- **REQUIREMENT**
Go over the entries below line by line, copying each one that contains the word "Some".

-- DATA FOR THIS TASK follows --

(** For every history whose game ids are array indices and in which no
    game lists a number twice, [analyzeStreaks] lists each number of the
    history once, with the length of its longest run of games in a row,
    the games read from the lowest id up, as [maxStreak], the longest
    first. *)
Theorem analyzeStreaks_longest (locationData : history) :
  array_indexed locationData ->
  duplicate_free locationData ->
  exists streaks games,
    analyzeStreaks (Some locationData) = Some streaks /\
    listed_oldest_first locationData games /\
    NoDup (map StreakStat.number streaks) /\
    (forall x, In x (map StreakStat.number streaks) <-> appears locationData x) /\
    (forall s, In s streaks ->
       longest_streak (StreakStat.number s) (map snd games) (StreakStat.maxStreak s) /\
       1 <= StreakStat.maxStreak s) /\
    StronglySorted (fun a b => StreakStat.maxStreak a >= StreakStat.maxStreak b) streaks.
Proof.
  intros _ Hfree.
  destruct (analyzeStreaks_runs locationData Hfree)
    as [streaks (Heq & Hnd & Hkeys & Hruns & Hsorted)].
  exists streaks, (entries locationData).
  split; [exact Heq |]. split; [apply entries_listed |].
  split; [exact Hnd |]. split; [| split; [exact Hruns | exact Hsorted]].
  intros x. rewrite Hkeys. unfold all_numbers, values, appears. rewrite in_concat. split.
  - intros [d [Hd Hx]]. apply in_map_iff in Hd. destruct Hd as [game [<- Hgame]].
    exists game. split; [| exact Hx].
    now apply (Permutation_in _ (proj1 (entries_listed locationData))).
  - intros [game [Hgame Hx]]. exists (snd game). split; [| exact Hx].
    apply in_map.
    now apply (Permutation_in _ (Permutation_sym (proj1 (entries_listed locationData)))).
Qed.

Lemma analyzeStreaks_longest_witness :
  exists streaks,
    analyzeStreaks (Some two_games) = Some streaks /\
    NoDup (map StreakStat.number streaks).
Proof.
  destruct (analyzeStreaks_longest two_games) as [streaks [games [Hs [_ [Hnd _]]]]].
  - intros game [<- | [<- | []]]; simpl; lia.
  - intros game [<- | [<- | []]]; repeat constructor; simpl; tauto.
  - exists streaks. split; [exact Hs | exact Hnd].
Defined.

(* ================================================================== *)
(** * Combinations of an array *)
(* ================================================================== *)

Section Subsequences.
Context {A : Type}.

Lemma subsequence_In (s l : list A) (x : A) : subsequence s l -> In x s -> In x l.
Proof.
  induction 1 as [| y s l Hs IH | y s l Hs IH]; simpl; [tauto | | ].
  - intros [-> | Hin]; [now left | right; now apply IH].
  - intros Hin. right. now apply IH.
Qed.

Lemma subsequence_nil_l (l : list A) : subsequence [] l.
Proof. induction l; constructor; assumption. Qed.

Lemma subsequence_length (s l : list A) :
  subsequence s l -> (List.length s <= List.length l)%nat.
Proof. induction 1; simpl; lia. Qed.

Lemma subsequence_NoDup (s l : list A) : subsequence s l -> NoDup l -> NoDup s.
Proof.
  induction 1 as [| y s l Hs IH | y s l Hs IH]; intros Hnd.
  - constructor.
  - inversion Hnd as [| ? ? Hnotin Hnd']; subst. constructor; [| now apply IH].
    intros Hin. apply Hnotin. now apply (subsequence_In s l).
  - inversion Hnd; subst. now apply IH.
Qed.

Lemma subsequence_filter (p : A -> bool) (l : list A) : subsequence (filter p l) l.
Proof.
  induction l as [| x l IH]; simpl; [constructor |].
  destruct (p x); constructor; exact IH.
Qed.

(** In a list without duplicates, a subsequence is determined by its
    elements. *)
Lemma subsequence_unique (s1 s2 l : list A) :
  NoDup l -> subsequence s1 l -> subsequence s2 l ->
  (forall x, In x s1 <-> In x s2) -> s1 = s2.
Proof.
  intros Hnd Hs1. revert s2. induction Hs1 as [| y s1 l Hs1 IH | y s1 l Hs1 IH];
    intros s2 Hs2 Hsame.
  - destruct s2 as [| z s2]; [reflexivity |].
    exfalso. apply (proj2 (Hsame z)). now left.
  - inversion Hnd as [| ? ? Hnotin Hnd']; subst.
    inversion Hs2 as [| ? s2' ? Hs2' | ? ? ? Hs2']; subst.
    + f_equal. apply IH; [exact Hnd' | exact Hs2' |].
      intros x. split; intros Hx.
      * destruct (proj1 (Hsame x) (or_intror Hx)) as [<- | Hin]; [| exact Hin].
        exfalso. apply Hnotin. now apply (subsequence_In s1 l).
      * destruct (proj2 (Hsame x) (or_intror Hx)) as [<- | Hin]; [| exact Hin].
        exfalso. apply Hnotin. now apply (subsequence_In s2' l).
    + exfalso. apply Hnotin. apply (subsequence_In s2 l); [exact Hs2' |].
      apply Hsame. now left.
  - inversion Hnd as [| ? ? Hnotin Hnd']; subst.
    inversion Hs2 as [| ? s2' ? Hs2' | ? ? ? Hs2']; subst.
    + exfalso. apply Hnotin. apply (subsequence_In s1 l); [exact Hs1 |].
      apply Hsame. now left.
    + now apply IH.
Qed.

Lemma combine_from_zero (arr : list A) : combine_from arr 0 = [[]].
Proof. destruct arr; reflexivity. Qed.

Lemma combine_from_In (arr : list A) (missing : nat) (s : list A) :
  In s (combine_from arr missing) <-> subsequence s arr /\ List.length s = missing.
Proof.
  revert missing s. induction arr as [| x rest IH]; intros missing s.
  - destruct missing as [| missing]; simpl.
    + split.
      * intros [<- | []]. split; [constructor | reflexivity].
      * intros [_ Hlen]. left. symmetry. now apply length_zero_iff_nil.
    + split; [tauto |]. intros [Hs Hlen]. inversion Hs; subst. discriminate.
  - destruct missing as [| missing].
    + rewrite combine_from_zero. simpl. split.
      * intros [<- | []]. split; [apply subsequence_nil_l | reflexivity].
      * intros [_ Hlen]. left. symmetry. now apply length_zero_iff_nil.
    + cbn [combine_from]. rewrite in_app_iff, in_map_iff. split.
      * intros [[s' [<- Hs']] | Hs].
        -- apply IH in Hs'. destruct Hs' as [Hsub Hlen].
           split; [now constructor | simpl; now rewrite Hlen].
        -- apply IH in Hs. destruct Hs as [Hsub Hlen].
           split; [now constructor | exact Hlen].
      * intros [Hsub Hlen]. inversion Hsub as [| ? s' ? Hsub' | ? ? ? Hsub']; subst.
        -- left. exists s'. split; [reflexivity |]. apply IH.
           split; [exact Hsub' | simpl in Hlen; lia].
        -- right. apply IH. split; assumption.
Qed.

-- DATA FOR THIS TASK concluded --

- **REPLY TO THE EXERCISE**
    analyzeStreaks (Some locationData) = Some streaks /\
    analyzeStreaks (Some two_games) = Some streaks /\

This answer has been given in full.